== THE TASK ==
Within the records below is a range that opens at the line with "change (Z.to_nat (6" and closes at the line with "List.concat rows = map". Return that range word for word, both ends included, and only that range.

== PROVIDED DATA ==
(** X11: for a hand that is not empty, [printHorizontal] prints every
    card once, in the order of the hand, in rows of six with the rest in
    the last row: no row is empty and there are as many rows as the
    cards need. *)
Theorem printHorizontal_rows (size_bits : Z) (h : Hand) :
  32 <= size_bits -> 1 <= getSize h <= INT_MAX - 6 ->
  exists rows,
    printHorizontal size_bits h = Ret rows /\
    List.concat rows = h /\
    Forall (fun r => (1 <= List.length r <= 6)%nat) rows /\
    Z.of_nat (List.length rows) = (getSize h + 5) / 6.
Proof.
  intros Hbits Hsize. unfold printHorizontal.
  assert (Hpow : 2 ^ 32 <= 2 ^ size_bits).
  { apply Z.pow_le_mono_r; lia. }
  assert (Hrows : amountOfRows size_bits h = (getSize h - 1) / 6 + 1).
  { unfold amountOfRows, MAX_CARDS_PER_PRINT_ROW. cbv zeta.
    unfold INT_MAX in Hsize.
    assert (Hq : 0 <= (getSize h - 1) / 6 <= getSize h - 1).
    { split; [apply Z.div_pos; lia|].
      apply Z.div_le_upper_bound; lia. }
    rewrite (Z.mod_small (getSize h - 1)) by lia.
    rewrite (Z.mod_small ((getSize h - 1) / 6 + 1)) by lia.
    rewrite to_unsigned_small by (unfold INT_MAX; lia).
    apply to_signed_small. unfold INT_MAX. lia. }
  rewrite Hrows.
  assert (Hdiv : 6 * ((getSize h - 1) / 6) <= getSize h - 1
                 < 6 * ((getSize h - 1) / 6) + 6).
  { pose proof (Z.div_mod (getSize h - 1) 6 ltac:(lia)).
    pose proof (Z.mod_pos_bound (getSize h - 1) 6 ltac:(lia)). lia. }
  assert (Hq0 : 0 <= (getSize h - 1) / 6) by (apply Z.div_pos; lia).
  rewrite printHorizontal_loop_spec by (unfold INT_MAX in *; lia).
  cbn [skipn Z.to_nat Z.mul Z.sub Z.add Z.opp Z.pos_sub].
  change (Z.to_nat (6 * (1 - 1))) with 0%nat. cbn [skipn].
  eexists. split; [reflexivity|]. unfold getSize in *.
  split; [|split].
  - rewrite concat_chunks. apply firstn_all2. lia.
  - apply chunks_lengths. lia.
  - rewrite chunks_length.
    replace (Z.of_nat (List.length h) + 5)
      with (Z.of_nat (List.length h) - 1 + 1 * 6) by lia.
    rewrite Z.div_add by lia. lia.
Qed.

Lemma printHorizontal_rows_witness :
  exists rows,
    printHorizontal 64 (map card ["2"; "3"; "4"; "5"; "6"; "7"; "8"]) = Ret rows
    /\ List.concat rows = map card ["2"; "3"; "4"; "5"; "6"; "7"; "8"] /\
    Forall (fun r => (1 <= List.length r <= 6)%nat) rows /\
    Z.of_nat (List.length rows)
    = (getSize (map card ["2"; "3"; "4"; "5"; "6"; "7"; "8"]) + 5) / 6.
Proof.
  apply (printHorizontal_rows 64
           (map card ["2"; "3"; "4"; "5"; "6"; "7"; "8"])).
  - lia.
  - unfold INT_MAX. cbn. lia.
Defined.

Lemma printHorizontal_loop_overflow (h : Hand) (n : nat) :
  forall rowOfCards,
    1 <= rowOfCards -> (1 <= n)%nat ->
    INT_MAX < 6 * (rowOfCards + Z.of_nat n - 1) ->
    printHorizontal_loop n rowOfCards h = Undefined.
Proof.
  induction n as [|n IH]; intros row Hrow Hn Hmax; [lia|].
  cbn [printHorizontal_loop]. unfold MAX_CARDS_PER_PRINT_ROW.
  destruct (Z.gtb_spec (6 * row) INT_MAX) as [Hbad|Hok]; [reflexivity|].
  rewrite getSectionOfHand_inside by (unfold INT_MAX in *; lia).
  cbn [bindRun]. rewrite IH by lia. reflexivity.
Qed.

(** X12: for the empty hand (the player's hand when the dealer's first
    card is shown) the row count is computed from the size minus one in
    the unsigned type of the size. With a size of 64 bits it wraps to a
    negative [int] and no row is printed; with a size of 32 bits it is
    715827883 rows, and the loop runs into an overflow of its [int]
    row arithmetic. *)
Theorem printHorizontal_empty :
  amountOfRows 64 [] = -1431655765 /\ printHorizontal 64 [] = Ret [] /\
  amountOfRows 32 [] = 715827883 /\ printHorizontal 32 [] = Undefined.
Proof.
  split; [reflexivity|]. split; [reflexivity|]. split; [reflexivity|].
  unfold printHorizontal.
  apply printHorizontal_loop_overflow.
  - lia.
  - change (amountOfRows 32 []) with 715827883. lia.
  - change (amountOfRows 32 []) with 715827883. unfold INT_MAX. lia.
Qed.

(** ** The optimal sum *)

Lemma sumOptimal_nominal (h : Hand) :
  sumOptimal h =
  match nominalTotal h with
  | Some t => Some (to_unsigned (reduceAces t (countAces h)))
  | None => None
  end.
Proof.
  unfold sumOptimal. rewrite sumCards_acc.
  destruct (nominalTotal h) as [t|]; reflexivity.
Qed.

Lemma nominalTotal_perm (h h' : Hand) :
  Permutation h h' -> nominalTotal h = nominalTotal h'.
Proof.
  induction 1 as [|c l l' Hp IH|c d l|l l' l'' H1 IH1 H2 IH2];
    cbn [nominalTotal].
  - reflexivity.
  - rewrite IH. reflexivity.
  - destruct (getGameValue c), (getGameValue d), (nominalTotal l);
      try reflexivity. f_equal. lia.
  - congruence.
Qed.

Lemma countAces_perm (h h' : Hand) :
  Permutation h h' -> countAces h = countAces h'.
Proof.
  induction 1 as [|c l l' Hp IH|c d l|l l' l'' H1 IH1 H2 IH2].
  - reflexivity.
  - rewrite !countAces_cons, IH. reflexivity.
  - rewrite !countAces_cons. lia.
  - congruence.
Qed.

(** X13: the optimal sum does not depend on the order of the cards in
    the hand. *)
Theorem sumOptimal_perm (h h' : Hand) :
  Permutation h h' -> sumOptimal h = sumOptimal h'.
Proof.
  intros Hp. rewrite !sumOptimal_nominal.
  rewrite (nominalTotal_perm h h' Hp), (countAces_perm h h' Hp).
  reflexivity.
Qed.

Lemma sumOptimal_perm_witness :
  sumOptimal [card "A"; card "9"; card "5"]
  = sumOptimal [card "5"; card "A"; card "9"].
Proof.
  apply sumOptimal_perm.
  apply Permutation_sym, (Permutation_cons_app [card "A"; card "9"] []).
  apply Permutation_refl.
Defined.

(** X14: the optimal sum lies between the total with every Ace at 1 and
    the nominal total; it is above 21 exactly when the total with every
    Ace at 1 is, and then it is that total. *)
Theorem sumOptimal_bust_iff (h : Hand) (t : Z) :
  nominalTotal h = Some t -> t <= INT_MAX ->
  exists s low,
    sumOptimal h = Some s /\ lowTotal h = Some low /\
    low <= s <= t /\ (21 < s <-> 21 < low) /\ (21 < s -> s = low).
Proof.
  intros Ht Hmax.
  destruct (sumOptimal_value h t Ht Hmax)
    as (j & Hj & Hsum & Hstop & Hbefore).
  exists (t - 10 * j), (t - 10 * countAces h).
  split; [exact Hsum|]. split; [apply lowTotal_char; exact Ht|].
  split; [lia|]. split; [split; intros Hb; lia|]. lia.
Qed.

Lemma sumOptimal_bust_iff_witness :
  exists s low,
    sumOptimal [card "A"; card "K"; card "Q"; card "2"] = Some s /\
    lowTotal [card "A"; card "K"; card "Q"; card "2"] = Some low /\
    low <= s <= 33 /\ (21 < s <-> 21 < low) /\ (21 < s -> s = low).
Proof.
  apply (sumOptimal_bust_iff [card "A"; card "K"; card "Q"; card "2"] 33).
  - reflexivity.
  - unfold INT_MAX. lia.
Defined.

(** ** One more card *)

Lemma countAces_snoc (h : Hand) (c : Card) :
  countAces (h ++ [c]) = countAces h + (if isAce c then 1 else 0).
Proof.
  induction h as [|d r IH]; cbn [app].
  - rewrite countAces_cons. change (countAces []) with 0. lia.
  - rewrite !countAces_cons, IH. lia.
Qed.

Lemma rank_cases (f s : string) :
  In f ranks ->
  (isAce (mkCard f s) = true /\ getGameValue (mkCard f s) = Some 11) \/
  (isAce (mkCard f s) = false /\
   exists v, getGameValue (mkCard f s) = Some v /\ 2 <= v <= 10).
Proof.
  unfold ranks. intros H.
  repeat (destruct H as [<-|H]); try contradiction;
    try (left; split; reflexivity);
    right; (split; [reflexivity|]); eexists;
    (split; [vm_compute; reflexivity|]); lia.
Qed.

---

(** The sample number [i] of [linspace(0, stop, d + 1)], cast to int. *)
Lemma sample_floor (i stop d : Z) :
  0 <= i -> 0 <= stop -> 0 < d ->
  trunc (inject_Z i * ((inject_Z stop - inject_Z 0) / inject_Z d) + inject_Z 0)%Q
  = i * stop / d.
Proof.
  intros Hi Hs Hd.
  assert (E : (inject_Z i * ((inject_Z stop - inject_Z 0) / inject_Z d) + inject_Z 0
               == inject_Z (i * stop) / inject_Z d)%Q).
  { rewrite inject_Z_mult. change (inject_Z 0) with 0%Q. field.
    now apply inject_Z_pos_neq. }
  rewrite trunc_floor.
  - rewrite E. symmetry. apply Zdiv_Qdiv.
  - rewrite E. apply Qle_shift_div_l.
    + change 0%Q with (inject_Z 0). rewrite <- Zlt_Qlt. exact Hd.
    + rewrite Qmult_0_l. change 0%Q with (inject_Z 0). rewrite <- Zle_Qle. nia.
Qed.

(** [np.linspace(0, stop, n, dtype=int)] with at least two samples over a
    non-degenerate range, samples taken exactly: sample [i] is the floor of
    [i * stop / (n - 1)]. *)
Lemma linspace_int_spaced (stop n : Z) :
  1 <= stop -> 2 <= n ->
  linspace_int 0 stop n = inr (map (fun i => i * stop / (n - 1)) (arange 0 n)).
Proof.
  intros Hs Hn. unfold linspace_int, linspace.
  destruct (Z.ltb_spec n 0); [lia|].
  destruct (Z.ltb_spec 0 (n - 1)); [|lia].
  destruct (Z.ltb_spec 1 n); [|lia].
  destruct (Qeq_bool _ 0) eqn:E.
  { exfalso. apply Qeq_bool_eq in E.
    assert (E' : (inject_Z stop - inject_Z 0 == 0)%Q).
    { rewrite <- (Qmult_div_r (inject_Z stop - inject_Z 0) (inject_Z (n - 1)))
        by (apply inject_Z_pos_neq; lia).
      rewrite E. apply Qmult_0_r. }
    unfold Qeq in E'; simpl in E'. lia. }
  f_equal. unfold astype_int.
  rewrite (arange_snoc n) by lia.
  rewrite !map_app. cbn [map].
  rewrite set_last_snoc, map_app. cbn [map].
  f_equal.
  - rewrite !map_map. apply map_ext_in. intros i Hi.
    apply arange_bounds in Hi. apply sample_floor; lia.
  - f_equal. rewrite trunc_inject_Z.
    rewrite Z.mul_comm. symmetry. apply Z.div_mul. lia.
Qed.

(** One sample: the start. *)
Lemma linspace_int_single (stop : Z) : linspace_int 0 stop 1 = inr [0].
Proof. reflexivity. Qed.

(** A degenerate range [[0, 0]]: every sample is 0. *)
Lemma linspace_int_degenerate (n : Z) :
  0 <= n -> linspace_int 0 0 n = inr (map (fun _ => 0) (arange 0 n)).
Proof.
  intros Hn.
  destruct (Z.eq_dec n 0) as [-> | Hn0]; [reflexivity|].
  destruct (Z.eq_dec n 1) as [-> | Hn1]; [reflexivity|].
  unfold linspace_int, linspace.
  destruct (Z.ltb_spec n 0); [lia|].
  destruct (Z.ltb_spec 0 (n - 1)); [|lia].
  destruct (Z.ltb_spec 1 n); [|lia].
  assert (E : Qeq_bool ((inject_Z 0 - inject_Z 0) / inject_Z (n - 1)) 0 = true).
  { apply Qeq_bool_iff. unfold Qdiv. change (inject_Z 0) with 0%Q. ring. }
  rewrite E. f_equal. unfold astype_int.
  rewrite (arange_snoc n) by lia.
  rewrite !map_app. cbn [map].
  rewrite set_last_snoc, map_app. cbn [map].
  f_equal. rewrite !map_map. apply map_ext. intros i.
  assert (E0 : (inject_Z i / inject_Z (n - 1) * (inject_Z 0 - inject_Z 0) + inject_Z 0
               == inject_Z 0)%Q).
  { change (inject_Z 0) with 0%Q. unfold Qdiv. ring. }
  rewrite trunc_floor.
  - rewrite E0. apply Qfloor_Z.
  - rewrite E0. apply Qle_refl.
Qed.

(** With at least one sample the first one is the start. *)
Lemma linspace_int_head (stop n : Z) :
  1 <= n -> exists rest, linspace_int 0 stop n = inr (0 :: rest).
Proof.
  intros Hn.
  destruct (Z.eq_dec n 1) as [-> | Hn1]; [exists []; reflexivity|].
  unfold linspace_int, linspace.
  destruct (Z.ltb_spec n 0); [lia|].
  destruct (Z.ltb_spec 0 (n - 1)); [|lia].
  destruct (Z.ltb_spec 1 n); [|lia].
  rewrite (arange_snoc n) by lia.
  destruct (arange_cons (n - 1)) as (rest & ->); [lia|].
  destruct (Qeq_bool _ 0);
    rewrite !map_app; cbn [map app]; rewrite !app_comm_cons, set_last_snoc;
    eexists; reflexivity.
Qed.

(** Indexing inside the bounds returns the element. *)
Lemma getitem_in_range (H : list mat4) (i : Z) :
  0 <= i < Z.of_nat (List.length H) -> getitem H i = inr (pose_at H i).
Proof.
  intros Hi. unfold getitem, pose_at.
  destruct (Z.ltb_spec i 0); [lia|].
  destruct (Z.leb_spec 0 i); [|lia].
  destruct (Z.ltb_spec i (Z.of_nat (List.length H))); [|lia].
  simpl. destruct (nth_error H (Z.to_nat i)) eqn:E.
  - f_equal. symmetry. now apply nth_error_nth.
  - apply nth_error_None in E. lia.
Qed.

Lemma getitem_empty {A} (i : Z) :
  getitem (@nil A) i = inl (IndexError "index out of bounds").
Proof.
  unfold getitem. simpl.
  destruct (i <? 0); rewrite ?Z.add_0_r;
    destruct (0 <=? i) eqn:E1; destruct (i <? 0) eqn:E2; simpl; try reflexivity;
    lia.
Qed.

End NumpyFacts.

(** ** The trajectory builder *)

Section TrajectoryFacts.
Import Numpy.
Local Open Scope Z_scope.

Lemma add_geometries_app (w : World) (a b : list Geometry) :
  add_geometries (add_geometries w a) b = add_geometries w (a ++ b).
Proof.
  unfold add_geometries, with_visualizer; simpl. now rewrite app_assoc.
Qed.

==

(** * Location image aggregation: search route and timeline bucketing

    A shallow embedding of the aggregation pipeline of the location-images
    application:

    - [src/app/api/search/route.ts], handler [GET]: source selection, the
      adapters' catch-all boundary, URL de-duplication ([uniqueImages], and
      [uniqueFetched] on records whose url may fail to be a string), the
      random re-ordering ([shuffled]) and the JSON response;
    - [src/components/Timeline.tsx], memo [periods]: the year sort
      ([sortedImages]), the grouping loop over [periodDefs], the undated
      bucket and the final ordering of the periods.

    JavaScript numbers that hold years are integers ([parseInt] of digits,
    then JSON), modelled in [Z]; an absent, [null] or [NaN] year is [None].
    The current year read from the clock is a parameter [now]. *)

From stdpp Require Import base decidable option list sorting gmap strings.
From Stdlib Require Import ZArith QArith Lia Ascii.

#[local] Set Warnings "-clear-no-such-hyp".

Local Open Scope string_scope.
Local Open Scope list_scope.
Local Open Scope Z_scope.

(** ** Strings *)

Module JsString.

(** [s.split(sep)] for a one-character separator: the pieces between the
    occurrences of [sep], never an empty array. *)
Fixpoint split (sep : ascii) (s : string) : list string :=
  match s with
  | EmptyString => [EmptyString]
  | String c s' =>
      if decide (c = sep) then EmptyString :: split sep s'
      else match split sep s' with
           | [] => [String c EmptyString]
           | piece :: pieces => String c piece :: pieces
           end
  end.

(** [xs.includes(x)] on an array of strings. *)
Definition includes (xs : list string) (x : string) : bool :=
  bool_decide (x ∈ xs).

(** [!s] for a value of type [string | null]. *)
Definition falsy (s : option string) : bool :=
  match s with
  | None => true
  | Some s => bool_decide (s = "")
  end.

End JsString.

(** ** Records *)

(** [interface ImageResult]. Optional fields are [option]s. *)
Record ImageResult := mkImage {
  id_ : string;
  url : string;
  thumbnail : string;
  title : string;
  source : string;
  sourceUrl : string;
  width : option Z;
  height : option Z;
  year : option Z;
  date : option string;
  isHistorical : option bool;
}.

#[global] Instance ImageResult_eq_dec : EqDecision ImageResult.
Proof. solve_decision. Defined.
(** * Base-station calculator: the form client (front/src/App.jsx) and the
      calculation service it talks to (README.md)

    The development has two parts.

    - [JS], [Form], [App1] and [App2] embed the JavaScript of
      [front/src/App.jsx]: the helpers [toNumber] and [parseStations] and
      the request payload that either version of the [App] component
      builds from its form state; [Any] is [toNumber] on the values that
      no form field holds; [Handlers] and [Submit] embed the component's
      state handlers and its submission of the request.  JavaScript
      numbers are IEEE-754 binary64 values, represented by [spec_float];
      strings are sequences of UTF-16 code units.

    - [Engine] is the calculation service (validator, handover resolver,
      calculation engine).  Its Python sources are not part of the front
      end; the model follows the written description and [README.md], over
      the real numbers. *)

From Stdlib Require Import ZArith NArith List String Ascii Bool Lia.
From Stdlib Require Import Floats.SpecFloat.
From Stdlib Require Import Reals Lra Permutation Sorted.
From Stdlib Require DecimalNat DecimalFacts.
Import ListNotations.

== SOLUTION FOR THIS EXERCISE ==
  change (Z.to_nat (6 * (1 - 1))) with 0%nat. cbn [skipn].
  eexists. split; [reflexivity|]. unfold getSize in *.
  split; [|split].
  - rewrite concat_chunks. apply firstn_all2. lia.
  - apply chunks_lengths. lia.
  - rewrite chunks_length.
    replace (Z.of_nat (List.length h) + 5)
      with (Z.of_nat (List.length h) - 1 + 1 * 6) by lia.
    rewrite Z.div_add by lia. lia.
Qed.

Lemma printHorizontal_rows_witness :
  exists rows,
    printHorizontal 64 (map card ["2"; "3"; "4"; "5"; "6"; "7"; "8"]) = Ret rows
    /\ List.concat rows = map card ["2"; "3"; "4"; "5"; "6"; "7"; "8"] /\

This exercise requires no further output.